The records below:

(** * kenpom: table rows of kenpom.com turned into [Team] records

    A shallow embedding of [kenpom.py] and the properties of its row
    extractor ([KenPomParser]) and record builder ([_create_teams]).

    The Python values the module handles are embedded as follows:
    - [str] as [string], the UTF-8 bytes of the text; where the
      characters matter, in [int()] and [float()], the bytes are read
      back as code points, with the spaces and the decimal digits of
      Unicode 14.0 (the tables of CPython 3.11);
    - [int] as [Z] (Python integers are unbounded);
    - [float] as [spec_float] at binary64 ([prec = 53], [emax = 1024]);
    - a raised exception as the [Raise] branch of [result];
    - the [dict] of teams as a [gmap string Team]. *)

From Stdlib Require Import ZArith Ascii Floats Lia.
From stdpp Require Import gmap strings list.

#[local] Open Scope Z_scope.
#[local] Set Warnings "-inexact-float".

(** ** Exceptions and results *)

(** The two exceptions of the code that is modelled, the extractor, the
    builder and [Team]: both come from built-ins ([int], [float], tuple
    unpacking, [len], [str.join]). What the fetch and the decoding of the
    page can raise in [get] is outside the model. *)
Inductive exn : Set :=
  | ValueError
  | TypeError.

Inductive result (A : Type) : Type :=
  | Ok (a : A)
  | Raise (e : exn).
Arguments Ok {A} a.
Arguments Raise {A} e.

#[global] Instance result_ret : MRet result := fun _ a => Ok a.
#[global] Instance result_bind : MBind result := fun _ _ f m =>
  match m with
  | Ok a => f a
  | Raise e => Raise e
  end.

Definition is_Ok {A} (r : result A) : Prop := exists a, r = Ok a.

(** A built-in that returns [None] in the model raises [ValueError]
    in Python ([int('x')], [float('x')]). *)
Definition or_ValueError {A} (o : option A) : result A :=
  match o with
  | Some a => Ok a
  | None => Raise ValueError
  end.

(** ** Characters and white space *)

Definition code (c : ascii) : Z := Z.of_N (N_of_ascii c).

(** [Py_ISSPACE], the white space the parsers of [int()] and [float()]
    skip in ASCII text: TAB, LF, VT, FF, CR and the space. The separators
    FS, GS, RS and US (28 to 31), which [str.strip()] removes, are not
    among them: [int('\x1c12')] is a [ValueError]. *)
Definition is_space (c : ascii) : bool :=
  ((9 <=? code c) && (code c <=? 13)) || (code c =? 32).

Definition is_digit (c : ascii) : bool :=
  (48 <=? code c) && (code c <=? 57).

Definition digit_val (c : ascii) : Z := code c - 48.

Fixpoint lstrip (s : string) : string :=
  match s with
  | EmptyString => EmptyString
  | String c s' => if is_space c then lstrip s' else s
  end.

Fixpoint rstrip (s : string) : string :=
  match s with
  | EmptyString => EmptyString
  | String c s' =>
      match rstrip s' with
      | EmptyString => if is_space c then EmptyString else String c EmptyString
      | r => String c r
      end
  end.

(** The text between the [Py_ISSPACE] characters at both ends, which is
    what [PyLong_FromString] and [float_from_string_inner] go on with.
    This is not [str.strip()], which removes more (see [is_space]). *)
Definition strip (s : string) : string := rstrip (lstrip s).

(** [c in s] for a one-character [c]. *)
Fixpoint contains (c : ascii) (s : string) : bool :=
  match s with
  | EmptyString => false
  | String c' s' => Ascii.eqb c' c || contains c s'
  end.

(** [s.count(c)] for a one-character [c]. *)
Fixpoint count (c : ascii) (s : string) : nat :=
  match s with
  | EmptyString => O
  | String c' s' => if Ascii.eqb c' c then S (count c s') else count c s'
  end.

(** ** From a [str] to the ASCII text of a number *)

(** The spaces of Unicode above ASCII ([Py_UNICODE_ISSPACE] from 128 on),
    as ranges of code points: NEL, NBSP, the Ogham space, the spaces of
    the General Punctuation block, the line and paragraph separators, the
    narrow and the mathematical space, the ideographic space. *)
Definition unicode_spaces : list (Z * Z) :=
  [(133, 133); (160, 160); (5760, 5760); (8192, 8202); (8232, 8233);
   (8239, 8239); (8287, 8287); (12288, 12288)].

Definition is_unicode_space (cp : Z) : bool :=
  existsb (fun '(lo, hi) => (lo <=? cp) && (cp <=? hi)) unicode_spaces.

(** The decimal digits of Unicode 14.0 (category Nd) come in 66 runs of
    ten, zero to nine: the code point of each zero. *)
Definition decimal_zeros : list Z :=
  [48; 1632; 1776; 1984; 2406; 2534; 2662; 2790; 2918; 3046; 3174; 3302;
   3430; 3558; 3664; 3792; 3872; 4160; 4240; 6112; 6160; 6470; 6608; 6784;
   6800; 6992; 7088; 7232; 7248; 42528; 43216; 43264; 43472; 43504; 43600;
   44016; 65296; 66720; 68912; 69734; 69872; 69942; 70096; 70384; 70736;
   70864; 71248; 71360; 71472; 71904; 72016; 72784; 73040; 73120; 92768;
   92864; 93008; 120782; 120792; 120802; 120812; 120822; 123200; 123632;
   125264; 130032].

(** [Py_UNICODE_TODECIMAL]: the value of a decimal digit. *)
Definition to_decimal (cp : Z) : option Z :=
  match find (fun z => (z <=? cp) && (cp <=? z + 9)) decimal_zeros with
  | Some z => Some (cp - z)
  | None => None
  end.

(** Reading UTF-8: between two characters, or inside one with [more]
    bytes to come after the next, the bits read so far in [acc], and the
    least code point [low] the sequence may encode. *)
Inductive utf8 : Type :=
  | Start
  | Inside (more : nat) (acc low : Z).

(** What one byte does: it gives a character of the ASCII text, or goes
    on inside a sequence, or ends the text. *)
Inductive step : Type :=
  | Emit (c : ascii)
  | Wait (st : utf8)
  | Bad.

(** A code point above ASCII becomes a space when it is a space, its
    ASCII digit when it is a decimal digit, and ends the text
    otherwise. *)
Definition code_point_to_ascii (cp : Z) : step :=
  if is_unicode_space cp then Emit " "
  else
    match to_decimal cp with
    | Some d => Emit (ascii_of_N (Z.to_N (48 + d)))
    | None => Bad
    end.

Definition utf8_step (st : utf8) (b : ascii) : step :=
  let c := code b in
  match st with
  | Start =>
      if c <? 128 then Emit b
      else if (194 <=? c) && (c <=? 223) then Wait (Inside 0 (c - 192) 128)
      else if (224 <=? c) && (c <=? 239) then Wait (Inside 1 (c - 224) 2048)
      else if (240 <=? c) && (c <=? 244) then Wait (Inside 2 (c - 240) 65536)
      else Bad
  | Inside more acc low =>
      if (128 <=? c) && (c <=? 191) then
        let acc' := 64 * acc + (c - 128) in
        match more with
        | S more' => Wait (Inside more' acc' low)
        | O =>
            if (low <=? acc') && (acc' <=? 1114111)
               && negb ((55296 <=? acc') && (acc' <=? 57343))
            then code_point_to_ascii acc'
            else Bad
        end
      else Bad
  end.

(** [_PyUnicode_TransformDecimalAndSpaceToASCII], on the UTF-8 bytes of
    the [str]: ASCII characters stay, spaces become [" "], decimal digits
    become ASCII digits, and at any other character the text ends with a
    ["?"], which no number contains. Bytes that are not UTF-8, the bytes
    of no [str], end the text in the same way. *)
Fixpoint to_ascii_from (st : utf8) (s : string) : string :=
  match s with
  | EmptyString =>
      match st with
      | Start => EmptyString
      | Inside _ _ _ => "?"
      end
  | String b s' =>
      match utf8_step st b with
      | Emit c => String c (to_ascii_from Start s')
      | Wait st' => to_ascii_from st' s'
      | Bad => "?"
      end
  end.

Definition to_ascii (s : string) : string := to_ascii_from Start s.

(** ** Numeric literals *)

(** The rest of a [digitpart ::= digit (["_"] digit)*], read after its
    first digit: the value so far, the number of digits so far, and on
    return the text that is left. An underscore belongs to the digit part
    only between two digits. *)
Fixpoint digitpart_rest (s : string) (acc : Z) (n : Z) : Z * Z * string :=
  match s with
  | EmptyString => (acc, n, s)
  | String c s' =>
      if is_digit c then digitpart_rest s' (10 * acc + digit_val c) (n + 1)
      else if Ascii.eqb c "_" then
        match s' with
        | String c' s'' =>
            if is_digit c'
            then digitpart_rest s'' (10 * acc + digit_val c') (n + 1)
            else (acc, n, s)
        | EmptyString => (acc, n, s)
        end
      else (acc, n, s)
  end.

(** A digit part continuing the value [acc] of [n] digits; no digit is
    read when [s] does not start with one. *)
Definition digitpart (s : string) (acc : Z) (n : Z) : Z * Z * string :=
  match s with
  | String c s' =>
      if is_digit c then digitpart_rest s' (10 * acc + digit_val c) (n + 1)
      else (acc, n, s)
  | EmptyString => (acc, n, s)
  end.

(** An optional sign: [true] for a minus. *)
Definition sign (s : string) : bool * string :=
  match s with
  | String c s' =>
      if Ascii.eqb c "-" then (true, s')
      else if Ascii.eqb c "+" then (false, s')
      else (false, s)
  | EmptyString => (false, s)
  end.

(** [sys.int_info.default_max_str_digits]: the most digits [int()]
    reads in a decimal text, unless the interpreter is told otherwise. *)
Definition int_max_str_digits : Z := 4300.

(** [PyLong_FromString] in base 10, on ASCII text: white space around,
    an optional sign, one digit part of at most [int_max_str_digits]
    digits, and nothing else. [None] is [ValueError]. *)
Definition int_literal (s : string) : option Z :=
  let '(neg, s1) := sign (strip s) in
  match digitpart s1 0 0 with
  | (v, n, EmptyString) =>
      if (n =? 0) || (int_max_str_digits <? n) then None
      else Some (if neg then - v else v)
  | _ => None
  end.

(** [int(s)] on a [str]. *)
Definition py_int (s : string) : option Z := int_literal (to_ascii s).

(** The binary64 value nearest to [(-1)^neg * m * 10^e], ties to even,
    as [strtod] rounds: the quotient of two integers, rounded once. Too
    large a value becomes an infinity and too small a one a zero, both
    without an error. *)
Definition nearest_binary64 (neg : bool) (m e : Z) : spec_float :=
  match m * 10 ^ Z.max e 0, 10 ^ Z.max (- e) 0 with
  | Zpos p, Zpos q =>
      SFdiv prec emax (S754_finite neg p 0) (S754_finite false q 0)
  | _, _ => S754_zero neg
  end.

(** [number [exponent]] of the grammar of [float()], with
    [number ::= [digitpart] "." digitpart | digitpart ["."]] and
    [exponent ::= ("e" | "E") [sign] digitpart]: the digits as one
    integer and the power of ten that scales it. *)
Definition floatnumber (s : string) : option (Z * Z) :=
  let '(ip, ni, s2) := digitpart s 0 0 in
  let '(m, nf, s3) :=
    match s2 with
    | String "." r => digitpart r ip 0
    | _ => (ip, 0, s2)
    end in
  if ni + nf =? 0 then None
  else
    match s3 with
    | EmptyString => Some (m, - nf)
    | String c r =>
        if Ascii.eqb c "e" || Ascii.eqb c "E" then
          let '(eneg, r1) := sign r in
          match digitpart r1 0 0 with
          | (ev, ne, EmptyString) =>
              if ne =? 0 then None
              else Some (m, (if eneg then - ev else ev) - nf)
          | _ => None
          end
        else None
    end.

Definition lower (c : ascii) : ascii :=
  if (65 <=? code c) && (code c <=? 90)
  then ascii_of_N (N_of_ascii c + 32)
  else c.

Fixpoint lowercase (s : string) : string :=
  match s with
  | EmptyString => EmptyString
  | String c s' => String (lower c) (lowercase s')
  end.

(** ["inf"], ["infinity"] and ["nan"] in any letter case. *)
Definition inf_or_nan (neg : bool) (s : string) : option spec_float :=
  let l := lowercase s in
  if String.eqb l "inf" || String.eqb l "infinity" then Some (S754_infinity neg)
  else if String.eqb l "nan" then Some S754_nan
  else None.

End of The records.

What you have to do: All lines holding the word "Inductive" must be found in the listing and copied.

Written solution:
Inductive exn : Set :=
Inductive result (A : Type) : Type :=
Inductive utf8 : Type :=
Inductive step : Type :=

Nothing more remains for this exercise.